Addressing a core issue in the effort to improve the use of energy in Lithuania, the European Bank for Reconstruction and Development (EBRD) is lending €67.5 million to support an innovative scheme to scale up renovation of residential multi-apartment buildings – its largest direct investment in renovating privately owned buildings in the country, according to a news item in Renewable Energy Magazine. One concern, however, is that the loan is expected to improve the energy performance of old residential buildings in Lithuania by a minimum of 40%. For the EU’s long-term energy and climate objectives and to have all buildings carbon neutral by 2050, that simply does not seem to be ambitious enough. Even the article states that the emissions levels need to be cut by 80-90 per cent by mid-century to put the world on the path to limit global warming to 1.5 ºC.
EBRD Lends €67.5 Million for Greening Buildings in Lithuania
Renovation of buildings is essential for the decarbonization of economies. It was singled out in the European Green Deal as a key initiative to drive energy efficiency in the sector and deliver on climate objectives. To accelerate the pace of renovations, the European Commission recently launched the Renovation Wave Strategy, which aims to at least double renovation rates in the next ten years and ensure they lead to higher energy and resource efficiency.
The loan is expected to improve the energy performance of old residential buildings in Lithuania by a minimum of 40% and achieving a minimum energy performance class C. It supports an innovative approach to accelerating the pace of building renovation through a combination of long term debt financing, incentives, technical assistance and support for low income households.

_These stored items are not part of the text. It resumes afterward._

(** No interval twice. *)
Fixpoint distinct (tree : SpeakerAnnotation) : bool :=
  match tree with
  | [] => true
  | seg :: tree' => negb (existsb (Segment_eqb seg) tree') && distinct tree'
  end.

Definition valid_tree (tree : SpeakerAnnotation) : Prop :=
  (forall seg, In seg tree -> (begin seg < end_ seg)%Q)
  /\ distinct tree = true.

(** The row of an axis point and a segment covering it. *)
Definition segment_row (i : Z) (t : Q) (seg : Segment) : key * list pyval :=
  ((PInt i, PFloat t),
   [PFloat (begin seg); PFloat (end_ seg); name_cell (name (data seg))]).

Definition speech_only (duration fps fps_adjusted : option Q) : Multimodal :=
  Multimodal_init "audio.wav" duration fps fps_adjusted None
    (Some [speaker_A]) None None None None.

Definition two_frames : VideoAnnotation.t :=
  VideoAnnotation.Build [PInt 0; PInt 1] [PFloat 0; PFloat (1 # 30)]
    [PNaN; PNaN] [PNaN; PNaN] [PNaN; PNaN] [PNaN; PNaN] [PNaN; PNaN]
    [PNaN; PNaN].

Definition video_only : Multimodal :=
  Multimodal_init "video.mp4" None None None (Some two_frames)
    None None None None None.

(** Two video frames, a speech segment over both, and the pitch of the
    first frame only. *)
Definition three_modalities : Multimodal :=
  Multimodal_init "video.mp4" (Some (1 # 15)) (Some 30%Q) (Some 30%Q)
    (Some two_frames) (Some [speaker_A])
    (Some (VoiceFeatures.Build [PInt 0] [PFloat 0] [PFloat 100]))
    None None None.

(** The object without its transcript and its sentiment annotation. *)
Definition without_text (self : Multimodal) : Multimodal :=
  Build_Multimodal (filename self) (duration self) (fps self)
    (fps_adjusted self) (video_annotation self) (audio_annotation self)
    (voice_features self) None None (features self).

(** The value a call returns, or its exception. *)
Definition returned {A B : Type} (r : result (A * B)) : result B :=
  match r with
  | Ok (_, b) => Ok b
  | Raise e => Raise e
  end.

(** * Properties *)

(** ** The axes *)

Lemma length_time_axis (duration fps_adjusted : Q) :
  length (time_axis duration fps_adjusted)
  = arange_len 0 duration (1 / fps_adjusted)%Q.
Proof.
  unfold time_axis, arange_float32. rewrite length_map, length_seq.
  reflexivity.
Qed.

Lemma length_frame_axis (duration fps fps_adjusted : Q) :
  length (frame_axis duration fps fps_adjusted)
  = arange_len 0 (duration * fps)%Q fps_adjusted.
Proof.
  unfold frame_axis, arange_int32. rewrite length_map, length_seq.
  reflexivity.
Qed.

(** C1. The frame axis of the merge steps by [fps_adjusted], not by
    [fps / fps_adjusted]: for duration 5, fps 30 and fps_adjusted 10 it is
    the 15 points 0, 10, ..., 140, while the sequence [i * (fps /
    fps_adjusted)] rounded to the nearest integer is the 50 points 0, 3,
    ..., 147. *)
Theorem frame_axis_steps_by_fps_adjusted :
  frame_axis 5 30 10 = map (fun i : nat => 10 * Z.of_nat i) (seq 0 15)
  /\ spec_frame_axis 5 30 10 = map (fun i : nat => 3 * Z.of_nat i) (seq 0 50)
  /\ frame_axis 5 30 10 <> spec_frame_axis 5 30 10.
Proof.
  split; [ | split ].
  - vm_compute. reflexivity.
  - vm_compute. reflexivity.
  - intros H. apply (f_equal (@length Z)) in H. vm_compute in H. discriminate H.
Qed.

(** C4. For duration 5, fps 30 and fps_adjusted 10 the time axis has 50
    points and the frame axis 15: the two axes are not of one length, and
    [zip] pairs only the first 15 of each. *)
Theorem axes_lengths_differ :
  length (time_axis 5 10) = 50%nat
  /\ length (frame_axis 5 30 10) = 15%nat
  /\ length (zip (frame_axis 5 30 10) (time_axis 5 10)) = 15%nat.
Proof. repeat split; vm_compute; reflexivity. Qed.

(** ** RTTM files *)

(** C2. Writing the one segment [1.0, 2.0) of speaker "A" and reading the
    file back: the writer puts [end], 2.0, in the duration column and the
    speaker label in the ninth column, so the segment read back ends at
    1.0 + 2.0 = 3.0 and has no speaker label. *)
Theorem rttm_round_trip_example :
  write_rttm rttm_example
    = "SPEAKER f 1 1.0 2.0 <NA> <NA> <NA> A <NA> " +:+ newline
  /\ from_rttm (write_rttm rttm_example)
    = Ok [Build_Segment 1 3 (Build_SegmentData (Some "f") 1 None None)].
Proof. split; vm_compute; reflexivity. Qed.

(** ** Merging without modalities *)

Lemma merge_features_no_modality (self : Multimodal) :
  video_annotation self = None ->
  audio_annotation self = None ->
  voice_features self = None ->
  merge_features self = Ok (self, features self).
Proof.
  intros Hv Ha Hw.
  unfold merge_features, _merge_video_annotation, _merge_audio_text_features,
    _merge_voice_features, audio_annotation_true.
  rewrite Hv, Ha, Hw. reflexivity.
Qed.

(** C10. With all five modality containers absent, [merge_features] leaves
    the object (its [features] field included) as it was and returns the
    value [features] already had. *)
Theorem merge_features_keeps_features (self : Multimodal) :
  video_annotation self = None ->
  audio_annotation self = None ->
  voice_features self = None ->
  transcription self = None ->
  sentiment self = None ->
  merge_features self = Ok (self, features self).
Proof.
  intros Hv Ha Hw _ _. apply merge_features_no_modality; assumption.
Qed.

Lemma merge_features_keeps_features_witness :
  merge_features (bare (Some empty_table))
    = Ok (bare (Some empty_table), Some empty_table).
Proof.
  apply (merge_features_keeps_features (bare (Some empty_table)));
    reflexivity.
Defined.

(** C6, as stated, fails: a [Multimodal] built with a [features] table and
    no modality returns that table, not none. *)
Lemma merge_features_no_modality_not_none :
  video_annotation (bare (Some empty_table)) = None
  /\ audio_annotation (bare (Some empty_table)) = None
  /\ voice_features (bare (Some empty_table)) = None
  /\ transcription (bare (Some empty_table)) = None
  /\ sentiment (bare (Some empty_table)) = None
  /\ merge_features (bare (Some empty_table))
     <> Ok (bare (Some empty_table), None).
Proof. repeat split; try reflexivity. vm_compute. discriminate. Qed.

(** C6, amended. With all five modality containers absent and [features]
    none (the constructor's default), [merge_features] returns none: no
    table and no error. *)
Theorem merge_features_none (self : Multimodal) :
  video_annotation self = None ->
  audio_annotation self = None ->
  voice_features self = None ->
  transcription self = None ->
  sentiment self = None ->
  features self = None ->
  merge_features self = Ok (self, None).
Proof.
  intros Hv Ha Hw _ _ Hf.
  rewrite (merge_features_no_modality self Hv Ha Hw), Hf. reflexivity.
Qed.
(** * denodrivers/sqlite3: the fast integer column accessor and the benchmark

    Two C files are verified here through a shallow embedding.

    - [src/fast.c]: [fastconfig] and [sqlite3_column_int_fast], the patch that
      reads a column as a 64-bit integer and either returns it as an [int] or
      reports it through two caller-owned locations.  Module [Fast].
    - [src/bench/bench.c]: [get_version], [bench] and [main], the timing
      harness around one prepared statement.  Module [Bench].

    The SQLite engine and the C library are outside the repository.  The
    extractor takes the engine's column accessor as a section variable; the
    benchmark takes everything it is linked against as a record [platform]. *)

From Stdlib Require Import ZArith List String Ascii Lia Bool DecimalString.
From stdpp Require Import gmap.

Local Open Scope Z_scope.

(** ** C integer types *)

Definition INT_MAX : Z := 2147483647.
Definition INT_MIN : Z := -2147483648.
Definition INT64_MAX : Z := 9223372036854775807.
Definition INT64_MIN : Z := -9223372036854775808.

Definition in_int (z : Z) : Prop := INT_MIN <= z <= INT_MAX.
Definition in_int64 (z : Z) : Prop := INT64_MIN <= z <= INT64_MAX.

(** The conversion [(int)x] of a wider signed integer: the low 32 bits, read
    as a two's complement number (the conversion C leaves to the
    implementation, as the compilers of the library's platforms define it). *)
Definition cast_int (z : Z) : Z :=
  let u := Z.land z 4294967295 in
  if u <? 2147483648 then u else u - 4294967296.

(** ** Byte-addressed memory

    Caller-owned locations are cells of a finite map from addresses to bytes.
    An address outside the map, or the null address, cannot be stored to:
    the store has no defined result.  A [char] takes one byte, an
    [sqlite3_int64] eight bytes, least significant first; alignment is not
    modelled.  The two pointer variables of fast.c are kept apart from this
    memory (no target overlaps the pointers themselves). *)

Module Mem.

Definition NULL : Z := 0.

(** The [n] low bytes of [z], least significant first. *)
Fixpoint le_split (n : nat) (z : Z) : list Z :=
  match n with
  | O => []
  | S n' => Z.land z 255 :: le_split n' (Z.shiftr z 8)
  end.

Fixpoint le_combine (bs : list Z) : Z :=
  match bs with
  | [] => 0
  | b :: bs' => Z.lor b (Z.shiftl (le_combine bs') 8)
  end.

(** An unsigned 64-bit pattern read as a signed integer. *)
Definition signed64 (u : Z) : Z :=
  if u <? 9223372036854775808 then u else u - 18446744073709551616.

Definition writable (m : gmap Z Z) (p : Z) : bool :=
  negb (p =? NULL) && bool_decide (is_Some (m !! p)).

(** [*p = b] for one byte. *)
Definition store_byte (m : gmap Z Z) (p b : Z) : option (gmap Z Z) :=
  if writable m p then Some (<[p := b]> m) else None.

Fixpoint store_bytes (m : gmap Z Z) (p : Z) (bs : list Z) : option (gmap Z Z) :=
  match bs with
  | [] => Some m
  | b :: bs' =>
      match store_byte m p b with
      | Some m' => store_bytes m' (p + 1) bs'
      | None => None
      end
  end.

Fixpoint load_bytes (m : gmap Z Z) (p : Z) (n : nat) : option (list Z) :=
  match n with
  | O => Some []
  | S n' =>
      match m !! p, load_bytes m (p + 1) n' with
      | Some b, Some bs => Some (b :: bs)
      | _, _ => None
      end
  end.

(** A [char] object holds one byte. *)
Definition store_char (m : gmap Z Z) (p v : Z) : option (gmap Z Z) :=
  store_byte m p (Z.land v 255).

Definition load_char (m : gmap Z Z) (p : Z) : option Z := m !! p.

(** An [sqlite3_int64] object holds eight bytes. *)
Definition store_int64 (m : gmap Z Z) (p v : Z) : option (gmap Z Z) :=
  store_bytes m p (le_split 8 v).

Definition load_int64 (m : gmap Z Z) (p : Z) : option Z :=
  match load_bytes m p 8 with
  | Some bs => Some (signed64 (le_combine bs))
  | None => None
  end.

(** The addresses an object of [n] bytes at [p] occupies. *)
Definition within (p : Z) (n : Z) (a : Z) : Prop := p <= a < p + n.

End Mem.

(** ** src/fast.c *)

Module Fast.

(** What a call hands back to its caller.  Control that reaches the closing
    brace of a non-void function without a [return] yields no value. *)
Inductive retval : Type :=
| Returned (n : Z)
| NoValue.

(** Stores through the two configured pointers, in program order. *)
Inductive store : Type :=
| StoreFlag (p v : Z)      (* [*iflagptr = v]  at address [p] *)
| StoreInt64 (p v : Z).    (* [*outintptr = v] at address [p] *)

(** Whether a store overwrites the byte at [a]. *)
Definition touchesb (ev : store) (a : Z) : bool :=
  match ev with
  | StoreFlag p _ => a =? p
  | StoreInt64 p _ => (p <=? a) && (a <? p + 8)
  end.

(** The two file-scope pointers, the memory they point into, and the log of
    stores made so far. *)
Record state : Type := mkState {
  iflagptr : Z;
  outintptr : Z;
  mem : gmap Z Z;
  stores : list store
}.

(** [char* iflagptr = 0; sqlite3_int64* outintptr = 0;] *)
Definition initial (m : gmap Z Z) : state :=
  {| iflagptr := Mem.NULL; outintptr := Mem.NULL; mem := m; stores := [] |}.

Definition fastconfig (flag outint : Z) (s : state) : state :=
  {| iflagptr := flag; outintptr := outint; mem := mem s; stores := stores s |}.

(** [*iflagptr = v;] *)
Definition assign_flag (v : Z) (s : state) : option state :=
  match Mem.store_char (mem s) (iflagptr s) v with
  | Some m' =>
      Some {| iflagptr := iflagptr s; outintptr := outintptr s; mem := m';
              stores := stores s ++ [StoreFlag (iflagptr s) v] |}
  | None => None
  end.

(** [*outintptr = v;] *)
Definition assign_outint (v : Z) (s : state) : option state :=
  match Mem.store_int64 (mem s) (outintptr s) v with
  | Some m' =>
      Some {| iflagptr := iflagptr s; outintptr := outintptr s; mem := m';
              stores := stores s ++ [StoreInt64 (outintptr s) v] |}
  | None => None
  end.
Fixpoint chunks (fuel size : nat) (l : list N) : list (list N) :=
  match fuel, l with
  | O, _ | _, [] => []
  | S fuel', _ => firstn size l :: chunks fuel' size (skipn size l)
  end.

(** The message schedule, grown from 16 to 64 words. *)
Fixpoint schedule (n : nat) (W : list N) : list N :=
  match n with
  | O => W
  | S n' =>
      let t := length W in
      let w i := nth (t - i) W 0 in
      schedule n'
        (W ++ [add32 (add32 (sigma1 (w 2%nat)) (w 7%nat))
                     (add32 (sigma0 (w 15%nat)) (w 16%nat))])
  end.

Definition round (v : list N) (kw : N * N) : list N :=
  match v with
  | [a; b; c; d; e; f; g; h] =>
      let T1 := add32 (add32 (add32 h (Sigma1 e)) (add32 (Ch e f g) (fst kw))) (snd kw) in
      let T2 := add32 (Sigma0 a) (Maj a b c) in
      [add32 T1 T2; a; b; c; add32 d T1; e; f; g]
  | _ => v
  end.

Definition compress (H block : list N) : list N :=
  let W := schedule 48 (map be_word (chunks 16 4 block)) in
  let v := fold_left round (combine K W) H in
  map (fun p => add32 (fst p) (snd p)) (combine H v).

Definition digest (msg : list byte) : list byte :=
  let padded := pad (map Byte.to_N msg) in
  let H := fold_left compress (chunks (length padded) 64 padded) H0 in
  map (fun b => match Byte.of_N b with Some x => x | None => x00 end)
      (flat_map (be_bytes 4) H).
End SHA2_256.

(* ===================================================================== *)
(** * The OpenSSL interface the code is written against                    *)
(* ===================================================================== *)

(** Algorithm descriptors ([const EVP_CIPHER*], [const EVP_MD*]) and engine
    handles.  A C pointer that may be null is an [option]. *)
Inductive EVP_CIPHER : Type := rc4 | aes_128_cbc | aes_256_cbc.
Inductive EVP_MD : Type := md5 | sha1 | sha2_256 | sha2_384 | sha2_512.

Definition OSSL_LIB_CTX : Type := nat.
Definition OSSL_PROVIDER : Type := string.

(** A digest context: the algorithm it was initialised with and the bytes
    absorbed so far. *)
Record EVP_MD_CTX : Type := mkMdCtx {
  ctx_md : option EVP_MD;
  ctx_data : list byte
}.

(** An RSA key: modulus and private exponent. *)
Record RSA : Type := mkRSA {
  rsa_n : N;
  rsa_d : N
}.

(** [EVP_PKEY*] as [RsaRawEncrypt] receives it: the handle of an RSA key. *)
Record EVP_PKEY : Type := mkPKEY {
  pkey_rsa : RSA
}.

Definition RSA_PKCS1_PADDING : Z := 1.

It also aims to benefit small and medium-sized buildings renovations enterprises (SMEs), which have been hard hit by the Covid-19 pandemic, by offering revenue-generating opportunities.
The loan is provided to the Lithuanian Public Investment Development Agency (VIPA), a National Promotional Institution owned by the Ministry of Finance, and will be on-lent to the Apartment Building Renovation Fund (ABRF), an energy efficiency (“EE”) lending platform administered by VIPA. It follows a €50 million EBRD loan in 2017 to VIPA for energy efficiency and rehabilitation investments in apartment buildings that contributed to average energy use reductions of 62 per cent for homeowners’ associations.
“This is the EBRD’s first investment to tackle refurbishing multifamily apartment buildings at scale using a structured finance approach – a unique approach that we are trying to replicate in other countries,” said Nandita Parshad, Managing Director of the EBRD’s Sustainable Infrastructure group, at the signing.
“We look forward to a long-term partnership with the EBRD. The Apartment Building Renovation Fund managed by VIPA is designed to ensure stable financing of apartment building modernization projects, and this second EBRD loan helps us to continue to successfully implement this important goal for the Lithuanian people,” said Gvidas Dargužas, CEO of VIPA.
The EBRD aims to become a majority green bank by 2025. Within its Green Economy Transition (GET) approach, the Bank has committed to increase financing for the decarbonization of buildings. By financing demand-side energy efficiency investments in residential apartment buildings, the project will help conserve energy, reduce carbon emissions and encourage the use of energy performance practices to generate energy efficiency gains at residential apartment buildings.
With buildings currently responsible for 39% of global carbon emissions, and building stock worldwide expected to double by 2050, their emissions levels need to be cut by 80-90 per cent by mid-century to put the world on the path to limit global warming to 1.5 ºC.
Lithuania has a housing stock of some 38,000 apartment buildings, housing around 66 per cent of the population, with approximately 35,000 built in the Soviet era. To date, only around 4 per cent of apartment buildings have been renovated while the vast majority remains in urgent need of an upgrade to reduce energy consumption.